By Our Correspondent
April 11, 2025
Member of Food Security and Climate Change Planning Commission Nadia Rehman addresses at pre-budget consultative dialogue on “Greening the macro-fiscal economic regime for low carbon development” on April 9, 2025. — Facebook@PlanComPakistan
Member of Food Security and Climate Change Planning Commission Nadia Rehman addresses at pre-budget consultative dialogue on “Greening the macro-fiscal economic regime for low carbon development” on April 9, 2025. — Facebook@PlanComPakistan

Islamabad: Nadia Rehman, Member, Food Security and Climate Change, Planning Commission, has underscored the urgency of aligning green economic instruments with Pakistan’s broader reform agenda under the Uraan Pakistan programme and its 5Es Framework (Exports, E-commerce, Environment, Energy, and Equity).

Nadia was delivering keynote address at pre-budget consultative dialogue on “Greening the macro-fiscal economic regime for low carbon development” jointly hosted by Planning Commission of Pakistan, Pakistan-German Climate and Energy Partnership (PGCEP) and Sustainable Development Policy Institute (SDPI) here Wednesday.

Nadia said the Planning Commission is working with Federal Ministries and provinces to develop sectoral plans and performance agreements, positioning itself as the central platform for mainstreaming green reforms. Citing Pakistan’s balance of payments crisis, she stressed the need to lower borrowing costs through climate finance. “This is not just about the environment—it’s an economic imperative,” she said.

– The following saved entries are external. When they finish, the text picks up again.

Lemma positions_stay_positive_witness :
  (positions_positive (fresh_trader (Num.of_Z 100000))
   ∧ Forall positive_quantity sample_session
   ∧ (0 < order_quantity (market_order "BUY" 10))%Z)
  ∧ positions_positive
      (run (quote_at (Num.of_Z 50)) (fresh_trader (Num.of_Z 100000)) sample_session).
Proof.
  destruct (fresh_trader_invariants (Num.of_Z 100000)) as [H1 _].
  assert (H4 : (0 < order_quantity (market_order "BUY" 10))%Z) by (vm_compute; reflexivity).
  split; [by auto using sample_session_positive|].
  exact (proj1 (positions_stay_positive (quote_at (Num.of_Z 50))
                  (fresh_trader (Num.of_Z 100000)) sample_session
                  (market_order "BUY" 10) 0%Z H1 sample_session_positive H4)).
Defined.

(** X17.  The books balance: for a trader whose cash equals its initial
    capital plus the cash moved by its logged orders (as right after
    construction), the same holds after any sequence of positive-quantity
    orders, price updates and account resets: the cash is the initial
    capital, minus the cost of every logged buy, plus the proceeds of
    every logged sell. *)
Theorem cash_matches_order_log (fetch : string → string → Quote) (pt : t)
    (evs : list event) :
  positions_positive pt → ledger_balanced pt → Forall positive_quantity evs →
  cash (run fetch pt evs)
  = initial_capital (run fetch pt evs)
    + Num.sum (order_cash_flow <$> orders (run fetch pt evs)).
Proof.
  intros Hpos Hled Hevs.
  destruct (run_keeps fetch evs pt Hpos Hevs) as [_ H]. exact (H Hled).
Qed.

Rehman pointed out that climate finance can cut borrowing and infrastructure costs, whereas the country should adapt to global net-zero shifts and address Scope 1–3 emissions to stay competitive amid rising carbon border adjustments. She highlighted steps like climate screening of public projects, updates to risk resilience processes and collaboration with the Finance Ministry, State Bank and SECP to embed climate risk into financial systems. Blended finance tools, such as de-risking and first-loss guarantees, are also under development to attract private capital.